### PROBLEM TO SOLVE
Return only those lines of the listing that hold the word "modes".

### STORED DATA
Content starts

(** The correlation identifiers of the queries among the events *)
Definition queried (e : StdioHandler.Event) : list string :=
  match e with StdioHandler.Query job => [TuiQueryJob.correlation_id job] | _ => [] end.

(** Nothing is dropped in a turn whose query is new, and only it is added. *)
Lemma fate_fresh io self e lines done dropped pending :
  fate io self e lines done dropped pending ->
  (forall id, id ∈ queried e -> StdioHandler.pending_queries self !! id = None) ->
  dropped = [] /\
  (forall id, id ∉ queried e -> StdioHandler.pending_queries self !! id = None -> pending !! id = None).
Proof.
  intros H Hf. destruct e as [|answer|job| |input| | |output| | |msg| | |[] status|err]; cbn in H;
    try (by destruct H as (_ & -> & ->)).
  - destruct (if StdioHandler.written io then _ else _).
    + destruct H as (_ & _ & -> & ->). rewrite Hf by (by left). split; [done|]. intros id Hn Hi.
      rewrite lookup_insert_ne; [done|]. intros <-. apply Hn. by left.
    + by destruct H as (_ & _ & -> & ->).
  - destruct H as (-> & H). split; [done|]. intros id _ Hi. 
    destruct (pipeline io self Incoming output) as [[r|]|]; [|by destruct H as [_ ->]..].
    destruct (InterceptionResult.message r); destruct H as [_ ->]; try done.
    by apply lookup_delete_None; right.
Qed.

Lemma run_drops_nothing self events self' effs flow :
  runs self events self' effs flow -> NoDup (events ≫= queried) ->
  (forall id, id ∈ events ≫= queried -> StdioHandler.pending_queries self !! id = None) ->
  drops effs = [].
Proof.
  induction 1 as [self|self modes self1 effs1 io e effs2 self2 flow Hm Hh
    |self modes self1 effs1 io e effs2 self2 events self3 effs3 flow Hm Hh Hr IH]; [done|..];
    apply routed_quiet in Hm as (_ & Hp & _ & _ & [_ Hs]%quiet_parts); apply handle_fate in Hh;
    cbn; intros Hn Hf; rewrite !drops_app, Hs.
  - rewrite app_nil_r in Hf. eapply fate_fresh in Hh as [-> _]; [done|]. by rewrite Hp.
  - apply NoDup_app in Hn as (_ & Hd & Hn).
    eapply fate_fresh in Hh as [-> Hk]; [|intros id Hi; rewrite Hp; apply Hf, elem_of_app; by left].
    rewrite IH; [done|done|]. intros id Hi. apply Hk; [by intros ?%Hd|].
    rewrite Hp. apply Hf, elem_of_app. by right.
Qed.

(** C17: in each turn of the proxy's loop, a monitor's query that the
    interceptors withhold or that cannot be written is completed with a failure
    at once; any other goes out and waits, alone under its correlation
    identifier, until a response of the server with that identifier has passed
    the interceptors (blocked or not), which completes it with that response; nothing
    else completes a query.  So over any run the responders that were waiting or
    came with a query are exactly those completed, those dropped and those still
    waiting, each as often, and none is dropped when the queries have distinct
    correlation identifiers that were not waiting before. *)
Theorem responders_are_conserved self events self' effs flow :
  runs self events self' effs flow ->
  (forall io s e effs1 s' flow1, StdioHandler.handle io s e = (effs1, s', flow1) ->
   fate io s e (omap to_child effs1) (completions effs1) (drops effs1) (StdioHandler.pending_queries s')) /\
  (events ≫= arriving) ++ waiting self ≡ₚ (completions effs).*1 ++ drops effs ++ waiting self' /\
  (NoDup (events ≫= queried) ->
   (forall id, id ∈ events ≫= queried -> StdioHandler.pending_queries self !! id = None) ->
   drops effs = []).
Proof.
  intros Hr. split_and!.
  - exact handle_fate.
  - rewrite (run_conserves _ _ _ _ _ Hr), settled_parts. by rewrite app_assoc.
  - exact (run_drops_nothing _ _ _ _ _ Hr).
Qed.

(** A monitor's query that the interceptors let through is written to the
    server as one line; and once the server answers with a response to its
    correlation id, also one that the interceptors then block, the query is
    completed with that response and waits no more. *)
Theorem query_is_completed io self job text io' self2 line r response effs self' flow :
  text_of (query_line self job) (verdict (pipeline io self Outgoing (query_line self job))) = Some text ->
  StdioHandler.written io = true ->
  let '(effs1, self1, flow1) := StdioHandler.handle io self (StdioHandler.Query job) in
  omap to_child effs1 = [text] /\
  (StdioHandler.pending_queries self2 !! TuiQueryJob.correlation_id job =
     StdioHandler.pending_queries self1 !! TuiQueryJob.correlation_id job ->
   pipeline io' self2 Incoming line = Some (Ok r) ->
   InterceptionResult.message r = JsonRpcMessage.Response response ->
   RequestId.to_string (JsonRpcResponse.id response) = TuiQueryJob.correlation_id job ->
   StdioHandler.handle io' self2 (StdioHandler.ChildLine line) = (effs, self', flow) ->
   (exists rest, effs =
      StdioHandler.Complete (TuiQueryJob.response_tx job) (completion_of io' (entry_of io job) response)
      :: rest /\ omap to_responder rest = []) /\
   StdioHandler.pending_queries self' =
     delete (TuiQueryJob.correlation_id job) (StdioHandler.pending_queries self2)).
Proof.
  intros Ht Hw. pose proof (query_waits io self job text Ht Hw) as Hq.
  destruct (StdioHandler.handle io self (StdioHandler.Query job)) as [[effs1 self1] flow1].
  destruct Hq as (Hc & _ & Hp). split; [exact Hc|].
  rewrite Hp, lookup_insert_eq. intros Hl Hr Hm Hid. unfold pipeline in Hr.
  cbn [StdioHandler.handle]. unfold StdioHandler.child_line, StdioHandler.process_incoming.
  destruct (message_from_str _) as [m|]; [|done]. cbn [option_map] in Hr. injection Hr as Hr.
  destruct (InterceptorManager.process_message_with_metadata _ _ _ _ _ _) as [a mgr]. cbn [fst] in Hr. subst a.
  rewrite <- Hid in Hl. rewrite Hm.
  pose proof (capture_pending io' (StdioHandler.set_manager self2 mgr) response (entry_of io job) Hl) as [He Hd].
  destruct (StdioHandler.capture_query_response _ _ _) as [es s]. cbn [fst snd] in He, Hd. rewrite He, <- Hid.
  destruct (StdioHandler.line_of r) as [[t modified]|err]; [destruct (StdioHandler.written io')|];
    intros [= <- <- <-]; (split; [|exact Hd]); eexists; (split; [reflexivity|]);
    rewrite ?omap_app', ?app_nil_r; apply log_settles.
Qed.

Lemma capture_tools_source self response :
  StdioHandler.available_tools (StdioHandler.capture_tools self response) <>
    StdioHandler.available_tools self ->
  exists result nested tools,
    JsonRpcResponse.result response = Some result /\
    get result "result" = Some nested /\ get nested "tools" = Some (VArray tools) /\
    StdioHandler.available_tools (StdioHandler.capture_tools self response) =
      Some (TuiQueryCompletion.tool_names tools).
Proof.
  unfold StdioHandler.capture_tools, StdioHandler.update_tools_cache.
  destruct (JsonRpcResponse.result response) as [result|]; [|done].
  destruct (get result "tools"); [|done]. destruct (get result "result") as [nested|] eqn:En; [|done].
  destruct (get nested "tools") as [[| | | |tools|]|] eqn:Et; try done. cbn [TuiQueryCompletion.array_of].
  destruct (TuiQueryCompletion.tool_names tools) as [|n ns] eqn:Es; [done|].
  intros _. exists result, nested, tools. by rewrite Es.
Qed.

Lemma outgoing_tools io self c r self' :
  StdioHandler.process_outgoing io self c = (r, self') ->
  StdioHandler.available_tools self' = StdioHandler.available_tools self.
Proof. intros H. by apply outgoing_frame in H as [m ->]. Qed.

Lemma query_tools io self job :
  StdioHandler.available_tools (StdioHandler.process_tui_query io self job).2 =
  StdioHandler.available_tools self.
Proof.
  unfold StdioHandler.process_tui_query. destruct (StdioHandler.query_call self job) as [method params].
  destruct (StdioHandler.process_outgoing io self _) as [[[t modified]|err] s] eqn:Eo;
    apply outgoing_tools in Eo; [|done].
  by destruct (Inputs.write_ok io), (Inputs.flush_ok io).
Qed.

(** The names of the server's tools are cached only from a response whose
    result has, besides its own [tools], a nested object [result] with [tools];
    the result the protocol defines for [tools/list] has none, and leaves the
    cache as it was. *)
Theorem tools_are_cached_only_nested io self e effs self' flow :
  StdioHandler.handle io self e = (effs, self', flow) ->
  StdioHandler.available_tools self' <> StdioHandler.available_tools self ->
  exists line r response result nested tools,
    e = StdioHandler.ChildLine line /\ pipeline io self Incoming line = Some (Ok r) /\
    InterceptionResult.message r = JsonRpcMessage.Response response /\
    JsonRpcResponse.result response = Some result /\
    get result "result" = Some nested /\ get nested "tools" = Some (VArray tools) /\
    StdioHandler.available_tools self' = Some (TuiQueryCompletion.tool_names tools).
Proof.
  intros H Ht. destruct e as [|answer|job| |input| | |output| | |msg| | |[] status|err]; cbn in H;
    try (injection H as _ <- _; done).
  - pose proof (query_tools io self job) as Hq.
    destruct (StdioHandler.process_tui_query io self job). by injection H as _ <- _.
  - unfold StdioHandler.user_line in H.
    destruct (StdioHandler.process_outgoing io self input) as [[[text modified]|err] s] eqn:Eo;
      apply outgoing_tools in Eo; [destruct (StdioHandler.written io)|]; by injection H as _ <- _.
  - assert (Hs : StdioHandler.available_tools self' =
                 StdioHandler.available_tools (StdioHandler.process_incoming io self output).2).
    { unfold StdioHandler.child_line in H.
      destruct (StdioHandler.process_incoming io self output) as [[[[t modified]|er] es] s];
        [destruct (StdioHandler.written io)|]; by injection H as _ <- _. }
    rewrite Hs in Ht |- *. clear H Hs. unfold pipeline, StdioHandler.process_incoming in *.
    exists output. destruct (message_from_str _) as [m|]; [|done]. cbn [option_map].
    destruct (InterceptorManager.process_message_with_metadata _ _ _ _ _ _) as [[r|er] mgr]; [|done].
    exists r. destruct (InterceptionResult.message r) as [|response|] eqn:Em; try done.
    assert (Hc : forall h, StdioHandler.available_tools
              (StdioHandler.capture_query_response io h (JsonRpcMessage.Response response)).2 =
            StdioHandler.available_tools (StdioHandler.capture_tools h response)).
    { intros h. unfold StdioHandler.capture_query_response. by destruct (_ !! _). }
    specialize (Hc (StdioHandler.set_manager self mgr)).
    destruct (StdioHandler.capture_query_response _ _ _) as [es s]. cbn [fst snd] in *. rewrite Hc in Ht |- *.
    destruct (capture_tools_source (StdioHandler.set_manager self mgr) response Ht)
      as (result & nested & tools & Hn).
    exists response, result, nested, tools. split_and!; try done; apply Hn.
Qed.
End queries.

(** ** Instances of the hypotheses *)

Module DemoStdio.
Import ToyNumbers ToyText DemoWorld DemoLlm.

Definition io : Inputs.t := Inputs.mk 0 1 1000000000 0 "" 0 (Ok tt) (Ok tt).

Definition handler : StdioHandler.t :=
  StdioHandler.with_interceptors "proxy" (ProxyStats.default "proxy") true
    (InterceptorManager.mk [] ManagerStats.default) None false false RoutingMode.Bypass.

Definition job : TuiQueryJob.t := TuiQueryJob.mk "q" "list" (Some "tools/list"%string) None 5.

Definition answer_value : Value (JN := toy_numbers) :=
  VObject [("result"%string, VObject [("tools"%string, VArray [VObject [("name"%string, VString "t")]])]);
           ("tools"%string, VArray [])].

Definition answer : JsonRpcResponse.t := JsonRpcResponse.success (RequestId.String "q") answer_value.

Definition answer_result : InterceptionResult.t :=
  InterceptionResult.pass_through (JsonRpcMessage.Response answer).

Definition answer_line : string := message_to_string (JsonRpcMessage.Response answer) +:+ newline.

Definition after : list StdioHandler.Effect * StdioHandler.t * StdioHandler.Flow :=
  StdioHandler.handle io handler (StdioHandler.Query job).

Definition answered : list StdioHandler.Effect * StdioHandler.t * StdioHandler.Flow :=
  StdioHandler.handle io after.1.2 (StdioHandler.ChildLine answer_line).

Content ends

### ANSWER SPACE
  induction 1 as [self|self modes self1 effs1 io e effs2 self2 flow Hm Hh
    |self modes self1 effs1 io e effs2 self2 events self3 effs3 flow Hm Hh Hr IH]; [done|..];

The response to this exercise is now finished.